Begitulah perjumpaan singkat kami, dan kami melanjutkan pertemuan-pertemuan selanjutnya. Yah dia peremuan tegar yang pernah kulihat. Tidak pernah sekalipun aku melihatnya bersedih setelah malam itu. Bahkan di hari-hari setelah kami memutuskan menjadi sepasang kekasih, aku selalu melihat senyumnya. Walaupun dia sedikit protektif padaku, aku menganggapnya karakter karna dia memang tipe orang selalu ingin melihat orang-orang di sekitarnya baik-baik saja. Dan tanpa ku sadari hatiku telah terusik olehnya, hingga aku sadar bahwa aku benar-benar mencintainya.
***
17:35 wita
Kring....kring..kring....
“yah halo”
“kenapa kau belum tiba”
“iya kebetulan ada senior yang mau ke makassar jadi aku memilih menumpang di mobilnya saja”
“tapi bukankah kau telah berjanji untuk menemaniku ke taman”
“iya, tapi setelah bertemu dengan temaku tadi. Aku lelah”
“kau lelah, apa kau tidak tau aku juga disini lelah menunggumu”
“tenanglah, aku akan menepati janjiku”
“aku tak bisa percaya padamu lagi, dari sekian banyak janji yang pernah kau ucapkan untukku. Pernahkah kau berpikir untuk menepatinya ?, tidak, tidak ada satupun janjimu yang pernah kau tepati.
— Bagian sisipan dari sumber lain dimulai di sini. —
Definition sample_group (replicas : Z) : RoleGroupSpec (P := sample_platform) := {|
  Replicas := Some replicas; rgs_Config := None; rgs_OverridesSpec := None;
|}.

Definition sample_role (replicas : Z) : RoleSpec (P := sample_platform) := {|
  rs_Config := None;
  RoleGroups := {[ "default" := sample_group replicas ]};
  rs_OverridesSpec := None;
|}.

Definition sample_instance (auth : option AuthenticationSpec)
    : HdfsCluster (P := sample_platform) := {|
  hc_Name := "simple-hdfs";
  hc_Namespace := "default";
  hc_UID := "7f3c";
  Spec := {|
    Image := None; spec_ClusterOperation := None;
    ClusterConfig := Some (sample_cluster_config auth);
    NameNode := Some (sample_role 2);
    DataNode := Some (sample_role 1);
    JournalNode := Some (sample_role 3);
  |};
|}.

Definition sample_cluster_info : ClusterInfo := {| GVK := None; ClusterName := "simple-hdfs" |}.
Tapi untuk hari aku hanya ingin kau menepatinya, hanya menemaniku saja ke taman tempat pertama kali kita bertemu”
Janji, yah janji. Mungkin aku memang lelaki yang gemar berjanji tapi tak pernah berpikir untuk menepatinya. Bukan,,,aku selalu berusaha untu memikirkannya. Tapi selalu saja aku tersandung oleh aktivitas lembaga. Yah sejak menjadi pemimpin stuktur di lembaga lima bulan yang lalu aku tak begitu lagi menghiraukannya, bahkan kami tak pernah lagi pergi bersama. Bertemu dengannya pun paling lama sejam, tapi aku selalu menyempatkan diri untuk mengirim pesan padanya tentang makan, shalat, keadaannya. Dia terlalu banyak menuntut padaku, padahal posisi ini tak boleh ku abaikan begitu saja, ini untuk masa depanku.
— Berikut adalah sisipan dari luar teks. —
(* ===== verification/Constants.v ===== *)
(** * internal/constant

    The tables of constants of [internal/constant/constants.go]. Its roles and
    components are in [Api]; most of the others repeat names of the API package
    and carry the prefix [constant_] where both packages have the name. *)

From S2P Require Import Prelude Api.

(** Container names. *)
Definition NameNodeContainer : string := "namenode".
Definition DataNodeContainer : string := "datanode".
Definition JournalNodeContainer : string := "journalnode".
Definition ZkfcContainer : string := "zkfc".
Definition FormatNameNodeContainer : string := "format-namenodes".
Definition FormatZookeeperContainer : string := "format-zookeeper".
Definition WaitForNameNodesContainer : string := "wait-for-namenodes".
Definition OidcContainer : string := "oidc".
Definition VectorContainer : string := "vector".

(** Ports of the name nodes. *)
Definition NameNodeServiceHttpPort : Z := 9870.
Definition NameNodeServiceHttpsPort : Z := 9871.
Definition NameNodeServiceRpcPort : Z := 8020.
Definition NameNodeServiceMetricPort : Z := 8183.

(** Ports of the data nodes. *)
Definition DataNodeServiceHttpPort : Z := 9864.
Definition DataNodeServiceHttpsPort : Z := 9865.
Definition DataNodeServiceDataPort : Z := 9866.
Definition DataNodeServiceIpcPort : Z := 9867.
Definition DataNodeServiceMetricPort : Z := 8082.

(** Ports of the journal nodes. *)
Definition JournalNodeServiceHttpPort : Z := 8480.
Definition JournalNodeServiceHttpsPort : Z := 8481.
Definition JournalNodeServiceRpcPort : Z := 8485.
Definition JournalNodeServiceMetricPort : Z := 8081.

(** Volume names. *)
Definition constant_ListenerVolumeName : string := "listener".
Definition TlsStoreVolumeName : string := "tls".
Definition KerberosVolumeName : string := "kerberos".
Definition constant_KubedoopLogVolumeMountName : string := "log".
Definition constant_DataVolumeMountName : string := "data".
Definition constant_HdfsConfigVolumeMountName : string := "hdfs-config".
Definition constant_HdfsLogVolumeMountName : string := "hdfs-log-config".
Definition ZkfcConfigVolumeMountName : string := "zkfc-config".
Definition ZkfcLogVolumeMountName : string := "zkfc-log-config".
Definition constant_FormatNamenodesConfigVolumeMountName : string := "format-namenodes-config".
Definition constant_FormatNamenodesLogVolumeMountName : string := "format-namenodes-log-config".
Definition constant_FormatZookeeperConfigVolumeMountName : string := "format-zookeeper-config".
Definition constant_FormatZookeeperLogVolumeMountName : string := "format-zookeeper-log-config".
Definition constant_WaitForNamenodesConfigVolumeMountName : string := "wait-for-namenodes-config".
Definition constant_WaitForNamenodesLogVolumeMountName : string := "wait-for-namenodes-log-config".

Section with_platform.
Context {P : Platform}.

(** Directories. *)
Definition constant_KubedoopConfigDirMount : string := KubedoopConfigDir.
Definition constant_KubedoopLogDirMount : string := KubedoopLogDir.
Definition constant_KubedoopListenerDir : string := KubedoopListenerDir.
Definition constant_KubedoopDataDir : string := KubedoopDataDir.
Definition constant_KubedoopRoot : string := KubedoopRoot.

End with_platform.

(** Port names. *)
Definition MetricPortName : string := "metric".
Definition HttpPortName : string := "http".
Definition HttpsPortName : string := "https".
Definition RpcPortName : string := "rpc".
Definition IpcPortName : string := "ipc".
Definition DataPortName : string := "data".

(** The two packages agree wherever both name a thing, except that the
    directories of this package called mounts are not the mount directories. *)
Lemma tables_agree :
  [NameNodeServiceHttpPort; NameNodeServiceHttpsPort; NameNodeServiceRpcPort; NameNodeServiceMetricPort;
   DataNodeServiceHttpPort; DataNodeServiceHttpsPort; DataNodeServiceDataPort; DataNodeServiceIpcPort;
   DataNodeServiceMetricPort; JournalNodeServiceHttpPort; JournalNodeServiceHttpsPort;
   JournalNodeServiceRpcPort; JournalNodeServiceMetricPort]
  = [NameNodeHttpPort; NameNodeHttpsPort; NameNodeRpcPort; NameNodeMetricPort; DataNodeHttpPort;
     DataNodeHttpsPort; DataNodeDataPort; DataNodeIpcPort; DataNodeMetricPort; JournalNodeHttpPort;
     JournalNodeHttpsPort; JournalNodeRpcPort; JournalNodeMetricPort] ∧
  [constant_ListenerVolumeName; constant_KubedoopLogVolumeMountName; constant_DataVolumeMountName;
   constant_HdfsConfigVolumeMountName; constant_HdfsLogVolumeMountName;
   constant_FormatNamenodesConfigVolumeMountName; constant_FormatNamenodesLogVolumeMountName;
   constant_FormatZookeeperConfigVolumeMountName; constant_FormatZookeeperLogVolumeMountName;
   constant_WaitForNamenodesConfigVolumeMountName; constant_WaitForNamenodesLogVolumeMountName;
   MetricPortName; HttpPortName; HttpsPortName; RpcPortName; IpcPortName; DataPortName]
  = [ListenerVolumeName; KubedoopLogVolumeMountName; DataVolumeMountName; HdfsConfigVolumeMountName;
     HdfsLogVolumeMountName; FormatNamenodesConfigVolumeMountName; FormatNamenodesLogVolumeMountName;
     FormatZookeeperConfigVolumeMountName; FormatZookeeperLogVolumeMountName;
     WaitForNamenodesConfigVolumeMountName; WaitForNamenodesLogVolumeMountName;
     MetricName; HttpName; HttpsName; RpcName; IpcName; DataName] ∧
  [NameNodeContainer; DataNodeContainer; JournalNodeContainer; ZkfcContainer; FormatNameNodeContainer;
   FormatZookeeperContainer; WaitForNameNodesContainer; OidcContainer]
  = [NameNodeComponent; DataNodeComponent; JournalNodeComponent; ZkfcComponent; FormatNameNodeComponent;
     FormatZookeeperComponent; WaitForNameNodesComponent; OidcComponent].
Proof. split_and!; reflexivity. Qed.

Lemma mounts_name_directories :
  constant_KubedoopLogDirMount (P := sample_platform) ≠ KubedoopLogDirMount (Platform := sample_platform) ∧
  constant_KubedoopConfigDirMount (P := sample_platform) ≠ KubedoopConfigDirMount (Platform := sample_platform).
Proof. split; discriminate. Qed.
“tapi kau harus mengerti tentang posisiku saat ini”
“aku harus mengerti posisimu di lembagamu ? lalu apakah aku tak boleh menuntutmu mengerti posisiku di hatimu ?”
“tenanglah, posisimu tak kan terganti dengan siapapun. Percayalah itu”
“tidakkah kau sadari jika aku telah tergantikan di hatimu, saat ini yang bersemayam di hatimu adalah ketamakan, obsesi dan kekayaan. Jika pun aku tergantikan oleh perempuan lain, aku tak kan merasa sakit karna aku bisa yakin kau adalah kau yang dulu. Tapi jika ketamakan pada jabatan dan harta yang menggantikanku, tahukah kau kalau aku terluka. Aku hanya butuh kau ada di sisiku saat ini”
Aku memutuskan sambungan telponnya. Seakan aku tak sanggup lagi mendengar kata-katanya. Aku akui saat ini aku memang begitu tamak. Tapi bukankah ini hal yang bisa membuat orang-orang menghargai dan segan padaku. Dan kelak bisa memberikan masa depan yang cerah untukku.
***
18:56 wita
Kring..kring....kring.....
Kring....kring...kring....
Kring...kring....kring...
Entah apa lagi tuntutannya kali ini.
“yah....saya masih di jalan. Tidak bisakah kau menunggu sebentar lagi” suara ku meninggi
“maaf, apakah anda kenal dengan pemilik no ini ?” suara seorang laki-laki menyanaiku melalui ponselnya.
“iya, ini siapa ?”
“...........................”
Brak.. ponselku terjatuh berhamburan. Tanganku bergetar. Dadaku terasa sesak.
***
21:35 wita
          Aku berlari menuju ruangan itu, ruangan yang disebutkan oleh penelpon tadi. Aku hanya ingin memastikan dia baik-baik saja. Yah aku ingin memastikan dia baik-baik saja dan bergegas mengajaknya ke taman.
Langkahku tertatih memasuki ruangan ICU, aku tak sadar air mataku begitu deras bercucuran. Ini tidak mungkin, yang ada dihadapanku kin hanyalah sebuah jasad berlumuran darah. Aku berusaha mebuka mulutnya, yah aku akan memberinya nafas agar dia bisa kembali bernafas. tapi tidak, dia tak lagi bergerak....
seorang polisi menghampiriku
“dia mengalami kecelakaan di daerah katangka, menurut warga dia terjatuh dengan sendiri saat mengendarai motor, dan ini tas milik dia”
Aku meraih tas kecil berwarna ungun yang setahun lalu kubeli untuknya, dia selalu saja memakai tas itu kemanapun.
Seandainya subuh tadi aku tetap berdiri menunggu angkutan, seandainya siang tadi aku menolak ajakan teman lamaku, seandainya tadi sore aku menolak menumpang pada senior,....seandainya...seandainya...
Tahukah kau saat terakhir kau menelponku, aku sudah memutuskan untuk meninggalkan posisiku dan kembali bersamamu lagi seperti dulu. Kenapa kau tak bisa menunggu lagi, harusnya kau membiarkanku untuk menepati satu janjiku ini.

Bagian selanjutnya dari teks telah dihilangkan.